Last month when I toured the Renzo Piano wing at the Gardner, staffers showed our group the big changes at the museum, all the while answering random questions, big and small. While most of us asked aesthetic and architectural questions, one guy had an obviously different agenda. As he walked around, he occasionally asked discreet questions about the Gardner’s events and what kind of marketing endeavors the institution would be eager for. The guy was Larry Meehan, vice president of media and tourism at the Greater Boston Convention & Visitors Bureau, and it’s his job to pump up our city for outsiders. As I secretly listened whenever he asked a question, it was a healthy reminder that arts are a key draw for this city, and the GBCVB is focused on how to sell it. And now, premiering next Thursday, Feb. 23, we have the biggest — literally — display of that merger of arts and the convention industry that we’ve ever seen.
It’s called “Art on the Marquee”, and it’s a joint effort by the industriously innovative organization Boston Cyberarts and the Massachusetts Convention Center Authority — and it’s a very literal title. The art by six Massachusetts artists will be displayed on the convention center’s LED marquee, which is 80-feet-tall and seven screens across, for a total of 3,000 square feet of digital display for the artist to play with. Truly, this is the new wave of public art.
As for those artists and their work, they provide a sparkling range of work, from Nell Breyer‘s loop of dancers falling on their heads to Dennis Miller‘s video collage of manipulated Boston Marathon photos to John Slepian‘s animated face sighing over a TV test pattern. Then there’s Jeff (aka Jeffu) Warmouth‘s humorous takes on pop imagery and consumerism, Kawandeep Singh Virdee‘s abstract Urban Bloom, and Ellen Wetmore‘s videos Blue Boy Jumping and Pacing.
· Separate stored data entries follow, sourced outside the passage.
(* ===== verification/ManagerTheorems.v ===== *)
(** * Theorems on the manager process, with concrete instances

    What a command line configures, in which order the process starts, and which reconcilers an event on an object wakes. *)

From Stdlib Require Import Ascii String.
From S2P Require Import Prelude GoStrings Flags Validation Api Config Selectors Resources Forest HncConfig Setup ManagerMain Instances.

Section command_line.
  Context `{RX : RegexpLib} (ParseDuration : string → option Z).

(** C21. The command line of the manager: arguments [--flag=value] for known flags with readable values are all used, in
    their order.  A flag that can be repeated collects all its values and every other one keeps the last; flags that are
    not given keep their defaults.  The process goes on exactly when the flags are legal: every exclusion label is a key
    and a value around one equals sign, every pattern compiles and none that names managed labels or annotations matches
    HNC's own group, and webhooks are not both required and forbidden.  The configuration is then the one that the flags
    describe. *)
Theorem command_line_configures settings v :
  Forall (λ nv, name_ok nv.1 = true) settings → set_all (flags ParseDuration) settings Vars.defaults = Some v →
  let args := (λ nv, assign nv.1 nv.2) <$> settings in
  (∀ x, Vars.v_array v x = given (array_flag x) settings) ∧
  (∀ x, Vars.v_string v x = latest Some (string_flag x) settings (Vars.v_string Vars.defaults x)) ∧
  (∀ x, Vars.v_bool v x = latest ParseBool (bool_flag x) settings (Vars.v_bool Vars.defaults x)) ∧
  (∀ x, Vars.v_int v x = latest ParseInt0 (int_flag x) settings (Vars.v_int Vars.defaults x)) ∧
  ((∃ c, parseFlags ParseDuration args zeroConfig = Launched (v, c)) ↔ legal v) ∧
  (∀ v' c, parseFlags ParseDuration args zeroConfig = Launched (v', c) → v' = v ∧ configured v c).
Proof.
  intros Hok Hset args. destruct (settings_read _ _ _ _ Hset) as (Ha & Hs & Hb & Hi & _).
  assert (Parse (flags ParseDuration) args Vars.defaults = Parsed v []) as Hp.
  { pose proof (Parse_assignments _ _ [] _ _ Hok Hset) as Hp. by rewrite app_nil_r in Hp. }
  destruct (configure_spec v) as [Hl Hc]. unfold parseFlags. rewrite Hp.
  split_and!; [done..| |].
  - rewrite <- Hl. destruct (configure v zeroConfig); naive_solver.
  - intros v' c. destruct (configure v zeroConfig) eqn:E; [intros [= <- <-]|done..]. by split; [|apply Hc].
Qed.
End command_line.


(** ** Events *)
Definition wakes (m : Manager) (kind : watchedKind) (obj : ObjectMeta) : list (watchedKind * NamespacedName) :=
  m_controllers m ≫= λ c, pair (ctl_For c) <$> requests c kind obj.

(** What an event wakes, once everything is registered: a change of a namespace wakes the reconciler of its hierarchy
    and, for a subnamespace, the one of its anchor; a change of an anchor wakes its own reconciler and those of the
    hierarchies of both namespaces; changes of hierarchy configurations and quotas wake their own reconcilers; and a change
    of the installed types wakes the reconciler of the configuration. *)
Theorem events_wake v m obj : fully_wired v m → let self := mkNN (om_Namespace obj) (om_Name obj) in
  wakes m NamespaceKind obj =
    (if decide (annotation obj SubnamespaceOf = "") then []
     else [(SubnamespaceAnchorKind, mkNN (annotation obj SubnamespaceOf) (om_Name obj))]) ++
    [(HierarchyConfigurationKind, mkNN (om_Name obj) Singleton)] ∧
  wakes m SubnamespaceAnchorKind obj =
    [(SubnamespaceAnchorKind, self); (HierarchyConfigurationKind, mkNN (om_Namespace obj) Singleton);
     (HierarchyConfigurationKind, mkNN (om_Name obj) Singleton)] ∧
  wakes m HierarchyConfigurationKind obj = [(HierarchyConfigurationKind, self)] ∧
  wakes m HNCConfigurationKind obj = [(HNCConfigurationKind, self)] ∧
  wakes m CRDKind obj = [(HNCConfigurationKind, mkNN "" HNCConfigSingleton)] ∧
  wakes m ResourceQuotaKind obj = (if Vars.v_bool v Vars.enableHRQ then [(ResourceQuotaKind, self)] else []) ∧
  wakes m HRQKind obj = (if Vars.v_bool v Vars.enableHRQ then [(HRQKind, self)] else []).
Proof.
  intros (_ & Hc & _) self. unfold wakes. rewrite Hc. unfold expected_controllers. simpl.
  destruct (Vars.v_bool v Vars.enableHRQ); split_and!; try reflexivity; unfold requests; simpl;
    rewrite ?(decide_True (P:=NamespaceKind = NamespaceKind)), ?(decide_False (P:=NamespaceKind = _)) by done;
    unfold anchor_nsMapFn; by destruct (decide (annotation obj SubnamespaceOf = "")).
Qed.

(** ** The throttle of the API client *)

(** The burst is one and a half times the rate, for every rate up to 2^22, where the 32-bit floats of the client's
    configuration are exact. *)
Lemma float32_small z : (Z.abs z < 2 ^ 24)%Z → float32 z = z.
Proof.
  intros Hz. unfold float32. rewrite decide_True; [done|].
  destruct (decide (Z.abs z = 0%Z)) as [->|Hne]; [simpl; lia|]. apply Z.log2_lt_pow2 in Hz; lia.
Qed.

Lemma burst_exact v : (Z.abs (Vars.v_int v Vars.qps) ≤ 2 ^ 22)%Z → Burst v = Z.quot (3 * Vars.v_int v Vars.qps) 2.
Proof. intros Hq. unfold Burst, QPS. rewrite (float32_small (Vars.v_int v Vars.qps)), float32_small by lia. done. Qed.

(** ** Instances *)
Definition quiet_env : setupEnv := mkEnv None None (λ _, None) (λ _, None).

Definition some_settings : list (string * string) := [
  ("excluded-namespace", "kube-system"); ("nopropagation-label", "team=a"); ("excluded-namespace", "kube-public");
  ("apiserver-qps-throttle", "0x64"); ("managed-namespace-label", "team"); ("enable-hrq", "true")
].

Definition no_duration (s : string) : option Z := None.

Lemma some_settings_read : ∃ v, set_all (flags no_duration) some_settings Vars.defaults = Some v ∧ legal v.
Proof.
  eexists. split; [reflexivity|]. split.
  - intros label Hl. apply list_elem_of_singleton in Hl as ->. eexists. reflexivity.
  - eexists. reflexivity.
  - intros p Hp. apply list_elem_of_singleton in Hp as ->. exists "^team$". split; [reflexivity|vm_compute; reflexivity].
  - intros Hw. discriminate Hw.
Qed.

Lemma command_line_configures_witness : ∃ v c,
  parseFlags no_duration ["--excluded-namespace=kube-system"; "--nopropagation-label=team=a"; "--excluded-namespace=kube-public";
    "--apiserver-qps-throttle=0x64"; "--managed-namespace-label=team"; "--enable-hrq=true"] zeroConfig = Launched (v, c) ∧
  Vars.v_array v Vars.excludedNamespaces = ["kube-system"; "kube-public"] ∧ Vars.v_int v Vars.qps = 100%Z ∧
  Vars.v_bool v Vars.enableHRQ = true ∧ configured v c.
Proof.
  destruct some_settings_read as (v & Hv & Hl).
  destruct (command_line_configures no_duration some_settings v) as (Ha & _ & Hb & Hi & Hg & Hc).
  - repeat constructor.
  - exact Hv.
  - destruct (proj2 Hg Hl) as [c Hp]. exists v, c. split; [exact Hp|]. split; [exact (Ha Vars.excludedNamespaces)|].
    split; [exact (Hi Vars.qps)|]. split; [exact (Hb Vars.enableHRQ)|]. apply (Hc v c Hp).
Defined.

(** The process with the default flags. *)
Definition quiet_process : processEnv := mkProcessEnv None None None None None None.

Lemma default_start : ∃ p0 p, main quiet_env quiet_process Vars.defaults = Launched p0 ∧
  rtc (start_step quiet_env quiet_process Vars.defaults) p0 p ∧ p_starter p = Wired ∧ p_started p = true.
Proof.
  destruct (Create_run quiet_env (options_of Vars.defaults) blank_manager eq_refl) as ([e m] & Hc & _ & _ & _ & Hok & _). simpl in Hok.
  assert (e = None) as -> by (apply Hok; split; [by right|done]).
  exists (mkProcess true [] WaitingForCerts false blank_manager Running), (mkProcess true [] Wired true m Running).
  split; [done|]. split; [|done]. eapply rtc_l; [apply st_start|]. eapply rtc_l; [by apply st_wired|]. done.
Qed.


Lemma events_wake_witness : ∃ m, fully_wired Vars.defaults m ∧
  wakes m SubnamespaceAnchorKind (set_om_NamespacedName "acme" "team" blankMeta) =
    [(SubnamespaceAnchorKind, mkNN "acme" "team"); (HierarchyConfigurationKind, mkNN "acme" Singleton);
     (HierarchyConfigurationKind, mkNN "team" Singleton)].
Proof.
  exists (mkManager (expected_webhooks (options_of Vars.defaults)) (expected_controllers (options_of Vars.defaults)) [] [] None
    (set_listeners (expected_listeners (options_of Vars.defaults)) NewForest)).
  split; [repeat split|]. apply (events_wake Vars.defaults); repeat split.
Defined.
They live all over the commonwealth, have degrees from our local schools, and currently teach in our institutions like Smith and Hampshire colleges in the Pioneer Valley, UMass Lowell and Fitchburg State up north, and Northeastern right here in Boston. Check out a recent test from Ellen Wetmore’s “Pacing”:
You can’t get more exposure than this. It’s public art at its most public. Literally 100,000 people walk by this marquee every day, and thousands more see it when big conventions come to town. Best of all, this is an ongoing project. These six artists were chosen from an open call back in December, and further RFPs will be issued this spring. Boston Cyberarts is working with Emerson and MassArt to look for work by current students, with plans to even include worthy work by talented high school kids down the line.
In short, it’s hard not to see this as win-win. After all, the partnership is not commissioning works from around the country — they want to promote Massachusetts artists. And they’re not dreamy landscapes of the Common or the Charles River, but pieces that are truly contemporary and forward-thinking — an image that can bring interest to the city and state as a generator of new art, a tourist destination, and of course, as a creative place to do business.